The BBC Website includes a section on The People’s War, memories of the conflict from all over the world. It is worth visiting to learn how bad and how good people can be in times of stress, conflict and danger.
George Nolan Johnston was in the British army in the Middle East, sent on a long and apparently pointless journey culminating in a crowded train with no opportunity to get food or drink. Did the officer who organised it not know the men could not get food, or did he just not care?
Here is an extract from Mr Nolan Johnston’s story, but do read the rest of it.
We arrived at a way-side station in the sand. A fleet of trucks waited for us, we were transported some miles west into the sun, and dumped on the side of a desert road. Our patch was beside an east-west tarmacadam road bordered to the North and South with sand. The patch was equipped with open ablutions and latrines. We had neither food nor tents.

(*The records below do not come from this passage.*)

Lemma op_label o : o = 43 \/ o = 45 \/ o = 42 \/ o = 47 ->
  is_digit_label (label_of (Op o)) = false /\ bool_decide (label_of (Op o) = "C"%string) = false /\
  is_op_label (label_of (Op o)) = true /\ head (bytes_of (label_of (Op o))) = Some o.
Proof. intros [-> | [-> | [-> | ->]]]; repeat split; vm_compute; reflexivity. Qed.
Lemma press_finish c a o label :
  represents c a -> label = Op o /\ (o = 43 \/ o = 45 \/ o = 42 \/ o = 47) \/ label = Equals ->
  exists a', press (label_of label) a = Ret tt a' /\ represents (enter c label) a'.
Proof.
  intros Hr Hl.
  assert (exists oo, press (label_of label) a = (if err c then Ret tt a else (apply_pending;; set_op oo) a) /\
    enter c label = finish c oo /\
    (oo = None \/ exists o, oo = Some o /\ (o = 43 \/ o = 45 \/ o = 42 \/ o = 47))) as (oo & E1 & E2 & Hoo).
  { assert (error a = err c) as Herr by (by destruct Hr as [-> _]).
    rewrite <- Herr. destruct Hl as [[-> Ho]| ->].
    - exists (Some o). split; [|split; [done|by right; exists o]].
      destruct (op_label o Ho) as (F1 & F2 & F3 & F4). unfold press. rewrite F1, F2, F3, F4.
      unfold mbind at 1, st_bind at 1, get_st. by destruct (error a).
    - exists None. split; [|split; [done|by left]].
      assert (press (label_of Equals) a = (if error a then mret tt else apply_pending;; set_op None) a)
        as -> by reflexivity. by destruct (error a). }
  rewrite E1, E2. unfold finish. destruct (err c) eqn:Ee; [by exists a|].
  destruct (apply_pending_spec c a Hr Ee) as [Ep Hv]. unfold mbind, st_bind. rewrite Ep.
  destruct Hr as (-> & Ha & Hs & Ht & Ho).
  destruct (result c) as [v|] eqn:Ev; (eexists; split; [reflexivity|]);
    unfold represents, display_of; cbn [err shown acc op fresh display accumulator error].
  - specialize (Hv v eq_refl). split; [done|]. split; [done|]. split; [by left|]. done.
  - done.
Qed.
Lemma press_spec c a k :
  represents c a -> key_ok k ->
  exists a', press (label_of k) a = Ret tt a' /\ represents (enter c k) a'.
Proof.
  intros Hr Hk. destruct k as [d|o| |].
  - by apply press_digit.
  - apply (press_finish c a o); [done|]. by left.
  - apply (press_finish c a 0); [done|]. by right.
  - exists new. split; [done|]. unfold represents. cbn. split; [done|]. split; [lia|]. split; [by left|].
    split; [lia|by left].
Qed.

(** Whatever keys are pressed, the calculator never panics and shows what
    the abstract calculator shows: its decimal text always denotes the number
    entered or the 64-bit wrapped result, entries are limited to eighteen
    digits, and the trapping division is never reached with a zero divisor or
    with an overflowing quotient. *)
Theorem presses_refine (ks : list key) :
  Forall key_ok ks ->
  exists a, press_all ks new = Ret tt a /\ display a = display_of (foldl enter start ks) /\
            error a = err (foldl enter start ks).
Proof.
  intros Hks. cut (forall c a, represents c a ->
    exists a', press_all ks a = Ret tt a' /\ represents (foldl enter c ks) a').
  { intros H. destruct (H start new) as (a & E & -> & _); [|by exists (MkApp
      (display_of (foldl enter start ks)) (acc (foldl enter start ks)) (op (foldl enter start ks))
      (fresh (foldl enter start ks)) (err (foldl enter start ks)))].
    unfold represents. cbn. split; [done|]. split; [lia|]. split; [by left|]. split; [lia|by left]. }
  induction Hks as [|k ks Hk _ IH]; intros c a Hr; [by exists a|].
  cbn [press_all foldl]. unfold mbind, st_bind.
  destruct (press_spec c a k Hr Hk) as (a1 & -> & Hr1). by apply IH.
Qed.

(** Witness: 12 / 0 = shows Error, 7 recovers, and * 6 = shows 42. *)
Definition sample_keys : list key :=
  [Digit 1; Digit 2; Op 47; Digit 0; Equals; Digit 7; Op 42; Clear; Digit 7; Op 42; Digit 6; Equals].
Lemma presses_refine_witness :
  exists a, press_all sample_keys new = Ret tt a /\ display a = bytes_of "42" /\ error a = false.
Proof.
  destruct (presses_refine sample_keys) as (a & E & Hd & He).
  - repeat apply Forall_cons_2; [..|apply Forall_nil_2]; simpl; lia.
  - exists a. split; [exact E|]. split; [rewrite Hd|rewrite He]; vm_compute; reflexivity.
Defined.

Shortly after we arrived a dispatch rider arrived on a motorbike. He bore a message from the officer in charge of the next camp, which was a mile up the road. If we cared to walk up, he would supply us with tea and sandwiches, he apparently had been similarly dumped a week prior to us. We were really starving so we queued up with our tummies rumbling and mugs at the ready. The last few yards were torture and when we got a full mug of sweet tea and a large thick corned beef sandwich, we thought we were set. Never before or since have I enjoyed anything better. We were so very much grateful to the unknown officer.
Compassion, imagination and sharing.